9. Survival of Certain Representations and Obligations. The respective indemnities, agreements, representations, warranties and other statements of Ford Credit and the Depositors or the officers of Ford Credit and the Depositors and of the Underwriters set forth in or made pursuant to this Agreement will remain in full force and effect, regardless of any investigation or statement as to the results thereof, made by or on behalf of any Underwriter, Ford Credit, the Depositors or any of their respective representatives, officers or directors of any controlling person, and will survive delivery of and payment for the Publicly Registered Notes.

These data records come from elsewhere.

(** * GIF to ASCII converter: a shallow embedding of [src/App.tsx]

    The development follows the source file top to bottom:
    JavaScript numbers ([JsNum]), the browser objects the code drives
    ([Dom]: [ImageData], the 2D canvas context), the luminance mapper and
    the grid resampler ([rgbToLum], [imageDataToAscii]), the frame loop of
    [decodeGifFromBytes], and the playback state of the [App] component. *)

From Stdlib Require Import ZArith List Bool String Ascii Lia PeanoNat.
From Stdlib Require Import Floats Uint63.
Import ListNotations.

Set Warnings "-inexact-float".

(** ** JavaScript numbers

    A JavaScript [number] is an IEEE 754 binary64 value.  Rocq's primitive
    [float] is the same format with the same round-to-nearest-even
    arithmetic, so [+], [*] and [/] of the source are [PrimFloat.add],
    [PrimFloat.mul] and [PrimFloat.div], and a decimal literal denotes the
    nearest binary64 value in both languages.  Quantities that the source
    only ever uses as integers (array lengths, canvas sizes, channel values,
    the frame index) are kept in [nat] or [Z]. *)

Module JsNum.

(** The integer [z] as a number (correctly rounded when [z] has more than
    53 significant bits). *)
Definition of_Z (z : Z) : float :=
  SF2Prim (binary_normalize prec emax z 0 false).

Definition of_nat (n : nat) : float := of_Z (Z.of_nat n).

(** [Math.round(x)]: the integer closest to [x], ties going towards
    [+∞]; [NaN], the infinities and the zeros are returned unchanged,
    and a result that rounds to zero from below is [-0].

    A finite non-zero [x] is [± M * 2^(se - 2154)] with
    [M = normfr_mantissa f] in [[2^52, 2^53)] and
    [(f, se) = frshiftexp x].  When [se >= 2154] it is an integer
    already.  Otherwise, with [k = 2154 - se > 0],
    [floor (M / 2^k + 1/2) = (M + 2^(k-1)) >> k] and
    [ceil (M / 2^k - 1/2) = (M + 2^(k-1) - 1) >> k]; both shifts are [0]
    once [k >= 63], which is the right answer for [|x| < 2^-9]. *)
Definition Math_round (x : float) : float :=
  if PrimFloat.is_nan x || PrimFloat.is_infinity x || PrimFloat.is_zero x then x
  else
    let (f, se) := frshiftexp x in
    let M := normfr_mantissa f in
    if (2154 <=? se)%uint63 then x
    else
      let k := (2154 - se)%uint63 in
      let half := (1 << (k - 1))%uint63 in
      if get_sign x then
        let n := ((M + half - 1) >> k)%uint63 in
        if (n =? 0)%uint63 then neg_zero else (- of_uint63 n)%float
      else of_uint63 ((M + half) >> k)%uint63.

(** A reference for [Math.round] on finite numbers: [floor (x + 1/2)],
    computed exactly on the integer mantissa and exponent of [x]. *)
Definition round_half_up (x : float) : option Z :=
  match Prim2SF x with
  | S754_zero _ => Some 0%Z
  | S754_finite s m e =>
      let n := if s then Zneg m else Zpos m in
      Some (if (0 <=? e)%Z then (n * 2 ^ e)%Z
            else ((2 * n + 2 ^ (- e)) / 2 ^ (1 - e))%Z)
  | S754_infinity _ | S754_nan => None
  end.

(** [Math.max(a, b)] and [Math.min(a, b)] for two arguments: [NaN] if
    either is [NaN]; [+0] is larger than [-0]. *)
Definition Math_max (a b : float) : float :=
  if PrimFloat.is_nan a || PrimFloat.is_nan b then nan
  else if (a <? b)%float then b
  else if (b <? a)%float then a
  else if get_sign a then b else a.

Definition Math_min (a b : float) : float :=
  if PrimFloat.is_nan a || PrimFloat.is_nan b then nan
  else if (a <? b)%float then a
  else if (b <? a)%float then b
  else if get_sign a then a else b.

(** The integer part of a finite number (truncation towards zero);
    [None] for [NaN] and the infinities. *)
Definition trunc (x : float) : option Z :=
  match Prim2SF x with
  | S754_zero _ => Some 0%Z
  | S754_finite s m e =>
      let a := if (0 <=? e)%Z then (Zpos m * 2 ^ e)%Z
               else (Zpos m / 2 ^ (- e))%Z in
      Some (if s then (- a)%Z else a)
  | S754_infinity _ | S754_nan => None
  end.

(** Whether a number is an integer value. *)
Definition is_integer (x : float) : bool :=
  match Prim2SF x with
  | S754_zero _ => true
  | S754_finite _ m e =>
      (0 <=? e)%Z || (Zpos m mod 2 ^ (- e) =? 0)%Z
  | S754_infinity _ | S754_nan => false
  end.

(** WebIDL conversion of a number to [[EnforceRange] long], the type of
    the arguments of [getImageData]: [None] stands for the [TypeError]
    raised on a non-finite or out-of-range value. *)
Definition to_long (x : float) : option Z :=
  match trunc x with
  | Some n =>
      if ((- 2147483648 <=? n) && (n <=? 2147483647))%Z then Some n
      else None
  | None => None
  end.

(** [s[i]] for a string [s] and a number [i]: the character at that
    position when [i] is an integer within the string, and [undefined]
    ([None]) otherwise.  ([-0] names property ["0"].) *)
Definition str_at (s : string) (i : float) : option ascii :=
  match trunc i with
  | Some n =>
      if is_integer i && (0 <=? n)%Z then String.get (Z.to_nat n) s
      else None
  | None => None
  end.

(** [row += v] where [v] is the result of a string index: [undefined]
    is appended as its name. *)
Definition append_char (row : string) (v : option ascii) : string :=
  match v with
  | Some c => (row ++ String c EmptyString)%string
  | None => (row ++ "undefined")%string
  end.

End JsNum.

(** ** Browser objects

    [ImageData] and the 2D canvas are browser objects; the code only drives
    them.  They are modelled by their pixel store, as the HTML standard
    describes the four methods the source calls.  Two things the standard
    leaves to the user agent are parameters of the model: what a pixel
    that was written reads back as, and whether an [ImageData] of a given
    size can be allocated. *)

Module Dom.

Inductive DOMException : Type :=
| IndexSizeError
| InvalidStateError
| TypeError
| RangeError.

Inductive result (A : Type) : Type :=
| Ok (a : A)
| Err (e : DOMException).
Arguments Ok {A} a.
Arguments Err {A} e.

Definition bind {A B : Type} (r : result A) (k : A -> result B) : result B :=
  match r with
  | Ok a => k a
  | Err e => Err e
  end.

Record rgba : Type := mkRgba { red : Z; green : Z; blue : Z; alpha : Z }.

Definition transparent_black : rgba := mkRgba 0 0 0 0.

(** Storing into a [Uint8ClampedArray] clamps to [0..255]. *)
Definition clamp8 (z : Z) : Z := Z.max 0 (Z.min 255 z).

Definition clamp_rgba (p : rgba) : rgba :=
  mkRgba (clamp8 (red p)) (clamp8 (green p)) (clamp8 (blue p))
         (clamp8 (alpha p)).

Definition rgba_bytes (p : rgba) : list Z :=
  [red p; green p; blue p; alpha p].

(** [ImageData]: [data] is the flat RGBA byte array, row-major. *)
Record ImageData : Type :=
  mkImageData { data : list Z; width : nat; height : nat }.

10. Failure to Purchase the Notes.
(a) If the purchase of the Publicly Registered Notes is not consummated because the circumstances described in Section 6(f) have occurred, then neither Ford Credit nor the Depositors will have any liability to the Underwriters with respect to the Publicly Registered Notes except as provided in Section 5(h) and Section 7; but if for any other reason (subject to subsection (b) below), the Publicly Registered Notes are not delivered to the Underwriters as provided in this Agreement, Ford Credit and the Depositors will be liable, jointly and severally, to reimburse the Underwriters, through the Representatives, for all out-of-pocket expenses, including counsel fees and disbursements reasonably incurred by the Underwriters in making preparations for the offering of the Publicly Registered Notes, but neither Ford Credit nor the Depositors will then have any further liability to any Underwriter with respect to the Publicly Registered Notes except as provided in Section 5(h) and Section 7.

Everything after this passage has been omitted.